- Born: 16 January 1916 Adapazarı, Turkey
- Died: 1 September 1980 (aged 64) Istanbul, Turkey
- Occupation: cinematographer.
- Years active: 1932—1980

= Kriton Ilyadis =

Turkish cinematographer

Kriton Ilyadis (16 January 1916 - 1 September 1980) was a Turkish cinematographer of Greek origin.

He was responsible for the cinematography of 124 films between 1944 and 1973.

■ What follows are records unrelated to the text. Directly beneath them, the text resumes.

(* ===== verification/Device.v ===== *)
(** * Device: what every virtio device frontend repeats

    The device structs under [src/crates/virtio/src/devices] all hold the
    offered and acknowledged features, their queues and an [ActiveState], and
    implement the same nine small methods of [VirtioDevice] on them.  [Frontend]
    is that part; [DeviceModel] is what differs (identifier, configuration
    space, queue processing).  Every model gives a [VirtioDevice] that keeps the
    promises the transport relies on.  [service_queue] is the shape of every
    [process_queue]: check activation, run the loop, interrupt once. *)

From stdpp Require Import base numbers list option.
From Stdlib Require Import ZArith Lia.
From S2P Require Import Prelude GuestMem Arch Virtqueue Drain Transport.

Local Open Scope Z_scope.
Local Open Scope squib_scope.

(** [VirtioDeviceType], with the identifiers of the [DeviceID] register. *)
Inductive VirtioDeviceType :=
  | DevNet | DevBlock | DevConsole | DevRng | DevBalloon | DevVsock | DevPmem | DevMem | DevBootTimer.

Definition const_id (t : VirtioDeviceType) : Z :=
  match t with
  | DevNet => 1
  | DevBlock => 2
  | DevConsole => 3
  | DevRng => 4
  | DevBalloon => 5
  | DevVsock => 19
  | DevPmem => 27
  | DevMem => 24
  | DevBootTimer => 0xFFFFFF00
  end.

(** [ActiveState]: whether memory and interrupt line have been handed over. *)
Record ActiveState := mkActive { as_mem : bool; as_irq : bool; as_activated : bool }.

Definition ActiveState_default : ActiveState := mkActive false false false.

(** The fields the device structs share, and the rest of the struct. *)
Record Frontend (C : Type) := mkFrontend {
  fe_avail : Z;
  fe_acked : Z;
  fe_queues : list Queue;
  fe_state : ActiveState;
  fe_own : C
}.
Arguments mkFrontend {C}.
Arguments fe_avail {C}.
Arguments fe_acked {C}.
Arguments fe_queues {C}.
Arguments fe_state {C}.
Arguments fe_own {C}.

Section frontend.
Context {C : Type}.

Definition fe_set_acked (d : Frontend C) (x : Z) : Frontend C :=
  mkFrontend (fe_avail d) x (fe_queues d) (fe_state d) (fe_own d).

Definition fe_set_queues (d : Frontend C) (qs : list Queue) : Frontend C :=
  mkFrontend (fe_avail d) (fe_acked d) qs (fe_state d) (fe_own d).

Definition fe_activate (d : Frontend C) : Frontend C * result ActivateError unit :=
  (mkFrontend (fe_avail d) (fe_acked d) (fe_queues d) (mkActive true true true) (fe_own d), Ok tt).

Definition fe_update (d : Frontend C) (qs : list Queue) (own : C) : Frontend C :=
  mkFrontend (fe_avail d) (fe_acked d) qs (fe_state d) own.
End frontend.

(** Reading a fixed configuration space; bytes past its end are zero. *)
Definition config_read (full : list Z) (offset : Z) (data : list Z) : list Z :=
  imap (fun i _ => byte_at full (Z.to_nat offset + i)) data.

(** What differs between devices.  [dm_process] is [None] where the code
    panics. *)
Class DeviceModel (M G C : Type) := {
  dm_type : VirtioDeviceType;
  dm_read_config : C -> Z -> list Z -> list Z;
  dm_process : Frontend C -> World M G -> Z -> option (Frontend C * World M G)
}.

(** Processing a queue leaves negotiation and activation alone. *)
Class DeviceModelLaws (M G C : Type) `{!DeviceModel M G C} := {
  dm_process_keeps : forall (d d' : Frontend C) (w w' : World M G) i,
    dm_process d w i = Some (d', w') ->
    fe_avail d' = fe_avail d /\ fe_acked d' = fe_acked d /\ fe_state d' = fe_state d /\
    length (fe_queues d') = length (fe_queues d)
}.

Section instance.
Context {M G C : Type} `{!DeviceModel M G C}.

(** The state a panicking call leaves behind is the one it found. *)
Definition fe_process (d : Frontend C) (w : World M G) (i : Z) : Frontend C * World M G :=
  default (d, w) (dm_process d w i).

#[export] Instance Frontend_VirtioDevice : VirtioDevice (World M G) (Frontend C) := {
  vd_device_id _ := const_id (dm_type (DeviceModel := DeviceModel0));
  vd_avail_features d := wrap 64 (fe_avail d);
  vd_acked_features := fe_acked;
  vd_set_acked_features := fe_set_acked;
  vd_queues := fe_queues;
  vd_set_queues := fe_set_queues;
  vd_read_config d := dm_read_config (fe_own d);
  vd_write_config d _ _ := d;
  vd_activate d _ := fe_activate d;
  vd_is_activated d := as_activated (fe_state d);
  vd_process_queue := fe_process
}.

#[export] Instance Frontend_VirtioDeviceLaws `{!DeviceModelLaws M G C} :
  VirtioDeviceLaws (World M G) (Frontend C).
Proof.
  assert (Hp : forall (d : Frontend C) (w : World M G) i, let d' := (fe_process d w i).1 in
    fe_avail d' = fe_avail d /\ fe_acked d' = fe_acked d /\ fe_state d' = fe_state d).
  { intros d w i. unfold fe_process. destruct (dm_process d w i) as [[d' w']|] eqn:E; [|done].
    apply dm_process_keeps in E. cbn. tauto. }
  split; intros; cbn; try done.
  - apply wrap_in_u; lia.
  - apply Hp.
  - f_equal. apply Hp.
  - cbn in *. unfold fe_activate in *. by simplify_eq/=.
  - f_equal. apply Hp.
Qed.
End instance.

(** ** Servicing one queue *)

Section service.
Context {M G D : Type} `{!GuestMemory M} `{!Gic G}.

(** The prologue, the loop on queue [i] and the interrupt that every device
    shares; [None] when the queue does not exist. *)
Definition service_queue (serve : D -> M -> result QueueError (list Descriptor) -> D * M * action)
  (st : ActiveState) (qs : list Queue) (i : nat) (d : D) (w : World M G)
  : option (list Queue * D * World M G) :=
  if as_mem st && as_irq st then
    match qs !! i with
    | None => None
    | Some q =>
        let '((q', m', d', completed), _) := queue_loop serve drain_fuel (q, w_mem w, d, false) in
        let irq' := if completed then (trigger_queue (w_irq w)).1 else w_irq w in
        Some (<[i := q']> qs, d', mkWorld m' irq')
    end
  else Some (qs, d, w).

Lemma service_queue_length serve st qs i d w qs' d' w' :
  service_queue serve st qs i d w = Some (qs', d', w') -> length qs' = length qs.
Proof.
  unfold service_queue. destruct (_ && _); [|by intros [= <- <- <-]].
  destruct (qs !! i) as [q|]; [|done]. destruct (queue_loop _ _ _) as [[[[q' m'] d1] c] f].
  intros [= <- <- <-]. apply length_insert.
Qed.

Lemma service_queue_total serve st qs i d w :
  (i < length qs)%nat -> is_Some (service_queue serve st qs i d w).
Proof.
  intros Hi. unfold service_queue. destruct (_ && _); [|done].
  destruct (lookup_lt_is_Some_2 qs i Hi) as [q ->].
  by destruct (queue_loop _ _ _) as [[[[q' m'] d1] c] f].
Qed.

Lemma service_queue_keeps `{!GuestMemoryLaws M} serve inv st qs i d (w : World M G) qs' d' w' :
  serve_keeps serve inv -> gm_wf (w_mem w) -> inv d ->
  service_queue serve st qs i d w = Some (qs', d', w') -> gm_wf (w_mem w') /\ inv d'.
Proof.
  intros Hk Hwf Hd. unfold service_queue. destruct (_ && _); [|by intros [= <- <- <-]].
  destruct (qs !! i) as [q|]; [|done].
  destruct (queue_loop serve drain_fuel _) as [[[[q' m'] d1] c] f] eqn:E. intros [= <- <- <-].
  by eapply queue_loop_keeps in E.
Qed.

(** What a notification of queue [i] achieves when the driver keeps the rules:
    all published chains are served in order and the guest is interrupted when
    there were any. *)
Lemma service_queue_answers `{!GuestMemoryLaws M} serve okd inv good qs i q d (w : World M G) cs :
  serve_laws serve okd inv -> returns serve inv good ->
  qs !! i = Some q -> layout okd q (w_mem w) -> inv d -> published q (w_mem w) cs ->
  Forall (fun x => good x.2) cs -> is_power_of_two (size q) = true -> zlen cs <= size q ->
  exists es q' m' d',
    service_queue serve (mkActive true true true) qs i d w
      = Some (<[i := q']> qs, d', mkWorld m' (if bool_decide (cs = []) then w_irq w else (trigger_queue (w_irq w)).1)) /\
    drained serve (q, w_mem w, d) cs es (q', m', d') /\ es.*1 = cs.*1 /\
    (forall j e, es !! j = Some e -> used_elem q m' (used_slot q j) = Ok e) /\
    (cs <> [] -> used_idx q m' = Ok (wrap 16 (next_used_idx q + zlen cs))) /\
    inv d' /\ pop_avail q' m' = Ok (q', None).
Proof.
  intros Hlaws Hret Hq L Hd Hpub Hg Hp2 Hlen.
  destruct (loop_answers serve okd inv Hlaws good q (w_mem w) d cs Hret L Hd Hpub Hg Hp2 Hlen)
    as (es & q' & m' & d' & Hl & Hdr & He & Hn & Hu & Hi & Hd' & Hpop).
  exists es, q', m', d'. unfold service_queue. cbn [as_mem as_irq andb]. rewrite Hq, Hl, <- Hn.
  split_and!; try done. by destruct (bool_decide (cs = [])).
Qed.

(** The same for a body that only reads memory: its effect is a fold over the
    chains as they were published, and memory changes in the used ring only. *)
Lemma service_queue_reads `{!GuestMemoryLaws M} serve okd good step qs i q d (w : World M G) cs :
  serve_laws serve okd (fun _ => True) -> reads_only serve step good q (w_mem w) ->
  qs !! i = Some q -> layout okd q (w_mem w) -> published q (w_mem w) cs ->
  Forall (fun x => good x.2) cs -> all_pushed step d cs.*2 -> is_power_of_two (size q) = true -> zlen cs <= size q ->
  exists q' m',
    service_queue serve (mkActive true true true) qs i d w
      = Some (<[i := q']> qs, foldl (fun d ds => (step d ds).1) d cs.*2,
              mkWorld m' (if bool_decide (cs = []) then w_irq w else (trigger_queue (w_irq w)).1)) /\
    (forall j h, cs.*1 !! j = Some h -> exists n, used_elem q m' (used_slot q j) = Ok (h, n)) /\
    (cs <> [] -> used_idx q m' = Ok (wrap 16 (next_used_idx q + zlen cs))) /\
    pop_avail q' m' = Ok (q', None) /\ gm_wf m' /\ same_outside q (w_mem w) m' /\
    (forall a n, is_ok (gm_read m' a n) = is_ok (gm_read (w_mem w) a n)).
Proof.
  intros Hlaws Hro Hq L Hpub Hg Hpu Hp2 Hlen. apply is_power_of_two_spec in Hp2 as (k & Hk & Hs).
  pose proof (ly_queue _ _ _ L) as (_ & [_ Hsz] & _).
  assert (Hk16 : k < 16) by (apply (Z.pow_lt_mono_r_iff 2); lia).
  destruct (reader_complete serve okd _ Hlaws step good q (w_mem w) cs drain_fuel q (w_mem w) d false Hro L I Hpub)
    as (es & q' & m' & d' & Hdr & Hl & Hd' & L' & _ & Hpop & Hso & Hdom); try done.
  { unfold drain_fuel, zlen in *. lia. }
  rewrite <- (app_nil_r cs) in Hpub.
  destruct (drained_used serve okd _ Hlaws k [] cs es q (w_mem w) d q' m' d' L I Hpub ltac:(lia) Hs Hlen Hdr)
    as (E1 & E2 & He & _ & Hi).
  exists q', m'. unfold service_queue. cbn [as_mem as_irq andb]. rewrite Hq, Hl, <- Hd', <- E2.
  split_and!; try done; [by destruct (bool_decide (cs = []))| |apply L'].
  intros j h Hj. rewrite <- E1, list_lookup_fmap in Hj.
  destruct (es !! j) as [[h' n]|] eqn:E; [|done]. cbn in Hj. simplify_eq. exists n. by apply He.
Qed.
End service.

(** ** Devices with a receive queue 0 and a transmit queue 1 *)

(** A driver that has set up both queues by the rules, with [txs] published for
    transmission and [rxs] for reception. *)
Record driver_ready {M G C} `{!GuestMemory M, !GuestMemoryLaws M} (d : Frontend C) (w : World M G)
  (qt qr : Queue) (txs rxs : list (Z * list Descriptor)) : Prop := {
  dr_state : fe_state d = mkActive true true true;
  dr_tx : fe_queues d !! 1%nat = Some qt;
  dr_rx : fe_queues d !! 0%nat = Some qr;
  dr_tx_layout : layout any_desc qt (w_mem w);
  dr_rx_layout : layout any_desc qr (w_mem w);
  dr_tx_published : published qt (w_mem w) txs;
  dr_rx_published : published qr (w_mem w) rxs;
  dr_tx_clear : Forall (fun c => clear_of_used qt c.2) txs;
  dr_apart_table : disjoint_range (used_ring_addr qt + 2) (2 + 8 * size qt) (desc_table_addr qr) (16 * size qr);
  dr_apart_avail : disjoint_range (used_ring_addr qt + 2) (2 + 8 * size qt) (avail_ring_addr qr) (4 + 2 * size qr);
  dr_tx_size : is_power_of_two (size qt) = true;
  dr_rx_size : is_power_of_two (size qr) = true;
  dr_tx_count : zlen txs <= size qt
}.

Section two_queues.
Context {M G : Type} `{!GuestMemory M, !GuestMemoryLaws M} `{!Gic G}.

(** The receive ring survives what transmitting does to memory. *)
Lemma rings_survive {C} (d : Frontend C) (w w' : World M G) qt qr txs rxs :
  driver_ready d w qt qr txs rxs -> gm_wf (w_mem w') -> same_outside qt (w_mem w) (w_mem w') ->
  (forall a n, is_ok (gm_read (w_mem w') a n) = is_ok (gm_read (w_mem w) a n)) ->
  layout any_desc qr (w_mem w') /\ published qr (w_mem w') rxs.
Proof.
  intros R Hwf Hso Hdom.
  assert (K : rings_kept qr (w_mem w) (w_mem w')).
  { constructor; [done| |done]. intros a n Hr. apply Hso.
    pose proof (dr_apart_table _ _ _ _ _ _ R). pose proof (dr_apart_avail _ _ _ _ _ _ R).
    unfold driver_range, disjoint_range in *. lia. }
  pose proof (dr_rx_layout _ _ _ _ _ _ R) as L. split.
  - apply (kept_layout _ qr (w_mem w) (w_mem w')); [done|done|done|apply L].
  - apply (published_kept any_desc qr (w_mem w) (w_mem w')); [done..|]. apply R.
Qed.

End two_queues.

Of Greek origin, İlyadis learned film and photography by working alongside his father. He graduated from the secondary school of Saint Michel French High School in Istanbul. He worked as a photographer for a time and worked in film laboratories. He began his cinematography career with Baha Gelenbevi's Deniz Kızı (The Mermaid) (1944). He was chosen as best cameraman at various film festivals for his cinematography work on the films "Köldüren Şehir" (The Dead City) (1954), "Beraber Ölelim" (Let's Die Together) (1958), "Octopus's Arms" (1964), and "Kınalı Yapıncak" (1969). Kriton İlyadis, who shot hundreds of films between 1944 and 1977, is one of the longest-serving filmmakers in this field. He is the brother of Yorgo İlyadis.